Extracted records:
:::

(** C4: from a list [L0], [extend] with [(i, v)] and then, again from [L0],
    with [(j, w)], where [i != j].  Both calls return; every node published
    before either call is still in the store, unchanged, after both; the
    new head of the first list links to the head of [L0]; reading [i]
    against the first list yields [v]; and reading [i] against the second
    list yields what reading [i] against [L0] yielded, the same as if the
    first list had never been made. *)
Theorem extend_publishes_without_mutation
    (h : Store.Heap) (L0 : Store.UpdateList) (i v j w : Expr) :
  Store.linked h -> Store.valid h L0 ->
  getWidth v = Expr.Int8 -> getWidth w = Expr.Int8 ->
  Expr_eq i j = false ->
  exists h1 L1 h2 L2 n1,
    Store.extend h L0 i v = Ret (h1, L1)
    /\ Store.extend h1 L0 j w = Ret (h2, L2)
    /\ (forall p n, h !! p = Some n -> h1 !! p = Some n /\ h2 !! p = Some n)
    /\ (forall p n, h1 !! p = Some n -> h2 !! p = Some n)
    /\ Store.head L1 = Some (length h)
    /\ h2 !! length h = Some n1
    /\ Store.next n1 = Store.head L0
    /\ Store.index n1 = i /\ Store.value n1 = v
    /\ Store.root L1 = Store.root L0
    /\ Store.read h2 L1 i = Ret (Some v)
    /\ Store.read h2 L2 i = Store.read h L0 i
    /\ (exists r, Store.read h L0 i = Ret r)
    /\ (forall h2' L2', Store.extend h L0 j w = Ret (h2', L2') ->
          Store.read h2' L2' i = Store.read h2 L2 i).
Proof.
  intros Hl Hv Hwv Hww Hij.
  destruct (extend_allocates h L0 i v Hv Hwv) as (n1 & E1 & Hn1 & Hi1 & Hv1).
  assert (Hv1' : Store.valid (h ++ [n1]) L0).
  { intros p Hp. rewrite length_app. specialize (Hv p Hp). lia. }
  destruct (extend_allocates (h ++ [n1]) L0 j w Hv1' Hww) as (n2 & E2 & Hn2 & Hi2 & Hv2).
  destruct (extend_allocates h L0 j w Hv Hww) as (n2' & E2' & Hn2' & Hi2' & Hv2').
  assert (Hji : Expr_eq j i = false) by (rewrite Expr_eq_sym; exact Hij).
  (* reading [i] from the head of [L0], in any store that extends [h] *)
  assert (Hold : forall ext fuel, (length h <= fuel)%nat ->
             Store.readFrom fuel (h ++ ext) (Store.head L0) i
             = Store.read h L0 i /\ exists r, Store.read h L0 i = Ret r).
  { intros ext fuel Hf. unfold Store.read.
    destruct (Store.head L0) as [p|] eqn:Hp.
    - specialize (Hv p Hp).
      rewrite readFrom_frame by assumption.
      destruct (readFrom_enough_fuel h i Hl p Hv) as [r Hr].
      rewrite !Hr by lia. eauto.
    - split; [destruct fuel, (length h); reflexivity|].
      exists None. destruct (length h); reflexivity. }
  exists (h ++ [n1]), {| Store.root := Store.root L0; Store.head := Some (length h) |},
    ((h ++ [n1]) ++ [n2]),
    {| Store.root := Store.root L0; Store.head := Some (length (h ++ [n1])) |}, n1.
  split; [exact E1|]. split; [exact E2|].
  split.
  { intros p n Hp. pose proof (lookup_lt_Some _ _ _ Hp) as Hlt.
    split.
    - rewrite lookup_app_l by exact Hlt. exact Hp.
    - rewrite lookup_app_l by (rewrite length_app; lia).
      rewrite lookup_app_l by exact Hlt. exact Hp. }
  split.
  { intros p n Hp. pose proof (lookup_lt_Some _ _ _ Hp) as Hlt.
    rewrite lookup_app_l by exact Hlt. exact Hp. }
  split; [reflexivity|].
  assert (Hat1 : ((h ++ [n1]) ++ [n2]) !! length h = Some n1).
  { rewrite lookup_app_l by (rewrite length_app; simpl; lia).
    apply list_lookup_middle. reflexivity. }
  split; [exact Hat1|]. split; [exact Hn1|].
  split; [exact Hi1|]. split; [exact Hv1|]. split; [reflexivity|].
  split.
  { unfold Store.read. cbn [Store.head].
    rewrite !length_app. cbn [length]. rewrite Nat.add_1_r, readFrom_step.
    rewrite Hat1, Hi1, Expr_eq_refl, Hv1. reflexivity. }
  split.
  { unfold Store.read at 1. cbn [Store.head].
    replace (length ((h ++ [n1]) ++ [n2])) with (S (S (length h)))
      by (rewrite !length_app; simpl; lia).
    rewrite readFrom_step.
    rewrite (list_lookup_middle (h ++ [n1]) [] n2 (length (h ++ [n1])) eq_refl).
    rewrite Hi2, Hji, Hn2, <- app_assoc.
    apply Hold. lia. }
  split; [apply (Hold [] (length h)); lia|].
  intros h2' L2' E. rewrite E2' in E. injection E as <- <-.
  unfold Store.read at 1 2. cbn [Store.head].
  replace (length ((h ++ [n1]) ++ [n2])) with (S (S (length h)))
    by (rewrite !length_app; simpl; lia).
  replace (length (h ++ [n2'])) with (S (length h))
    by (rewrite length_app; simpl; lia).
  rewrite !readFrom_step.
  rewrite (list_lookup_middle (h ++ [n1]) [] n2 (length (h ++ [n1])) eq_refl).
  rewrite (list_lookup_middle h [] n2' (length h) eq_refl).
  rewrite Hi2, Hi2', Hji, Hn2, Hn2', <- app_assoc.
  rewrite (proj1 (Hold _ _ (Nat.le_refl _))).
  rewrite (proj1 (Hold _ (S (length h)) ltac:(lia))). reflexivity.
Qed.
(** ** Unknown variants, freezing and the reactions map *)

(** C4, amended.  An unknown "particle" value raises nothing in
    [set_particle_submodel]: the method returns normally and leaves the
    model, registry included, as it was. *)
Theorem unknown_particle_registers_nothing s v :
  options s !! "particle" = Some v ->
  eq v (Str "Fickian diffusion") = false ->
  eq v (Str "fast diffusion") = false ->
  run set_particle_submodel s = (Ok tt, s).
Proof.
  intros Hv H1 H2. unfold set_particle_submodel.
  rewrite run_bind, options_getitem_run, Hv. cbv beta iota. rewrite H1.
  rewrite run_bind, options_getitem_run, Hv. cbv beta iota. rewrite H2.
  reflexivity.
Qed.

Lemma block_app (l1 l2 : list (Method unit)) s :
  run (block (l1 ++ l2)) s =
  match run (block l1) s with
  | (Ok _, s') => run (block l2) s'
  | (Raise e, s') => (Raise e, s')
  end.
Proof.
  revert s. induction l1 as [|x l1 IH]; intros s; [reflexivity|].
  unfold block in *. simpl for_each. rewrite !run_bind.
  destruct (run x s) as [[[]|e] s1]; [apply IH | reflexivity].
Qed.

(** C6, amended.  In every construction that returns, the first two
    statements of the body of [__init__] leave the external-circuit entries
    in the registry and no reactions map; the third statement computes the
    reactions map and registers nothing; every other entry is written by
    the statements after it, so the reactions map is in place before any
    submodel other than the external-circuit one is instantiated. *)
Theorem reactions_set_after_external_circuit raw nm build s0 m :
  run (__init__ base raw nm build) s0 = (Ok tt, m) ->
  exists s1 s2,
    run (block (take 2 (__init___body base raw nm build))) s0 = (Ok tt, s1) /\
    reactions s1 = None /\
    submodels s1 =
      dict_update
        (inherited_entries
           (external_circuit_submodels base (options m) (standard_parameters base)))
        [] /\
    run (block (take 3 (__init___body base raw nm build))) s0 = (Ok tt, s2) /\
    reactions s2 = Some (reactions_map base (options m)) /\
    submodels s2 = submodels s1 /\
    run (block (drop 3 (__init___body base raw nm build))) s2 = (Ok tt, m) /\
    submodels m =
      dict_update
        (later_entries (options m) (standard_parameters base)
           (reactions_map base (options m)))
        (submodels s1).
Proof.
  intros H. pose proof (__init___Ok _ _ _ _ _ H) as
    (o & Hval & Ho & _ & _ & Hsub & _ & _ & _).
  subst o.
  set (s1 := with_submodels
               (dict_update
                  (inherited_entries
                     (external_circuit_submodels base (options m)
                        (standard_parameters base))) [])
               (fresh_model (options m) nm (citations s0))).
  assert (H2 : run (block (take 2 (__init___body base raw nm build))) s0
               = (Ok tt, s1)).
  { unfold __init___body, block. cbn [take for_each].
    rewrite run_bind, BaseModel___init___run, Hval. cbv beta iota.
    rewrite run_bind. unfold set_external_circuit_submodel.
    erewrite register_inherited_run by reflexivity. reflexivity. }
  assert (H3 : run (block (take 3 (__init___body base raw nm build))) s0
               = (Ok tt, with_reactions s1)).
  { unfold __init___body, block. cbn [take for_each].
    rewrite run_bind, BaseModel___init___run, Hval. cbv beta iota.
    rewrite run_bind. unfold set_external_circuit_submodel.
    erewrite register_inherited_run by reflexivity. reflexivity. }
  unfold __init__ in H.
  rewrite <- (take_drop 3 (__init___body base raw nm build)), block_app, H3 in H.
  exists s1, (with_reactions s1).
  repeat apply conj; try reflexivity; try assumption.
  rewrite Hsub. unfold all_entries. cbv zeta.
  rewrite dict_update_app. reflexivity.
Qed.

:::

** BRIEF **
Output, please, only the lines running from the start of the entries through the line that contains "against the first", including both of those lines.

** RESULT FOR THIS TASK **
(** C4: from a list [L0], [extend] with [(i, v)] and then, again from [L0],
    with [(j, w)], where [i != j].  Both calls return; every node published
    before either call is still in the store, unchanged, after both; the
    new head of the first list links to the head of [L0]; reading [i]
    against the first list yields [v]; and reading [i] against the second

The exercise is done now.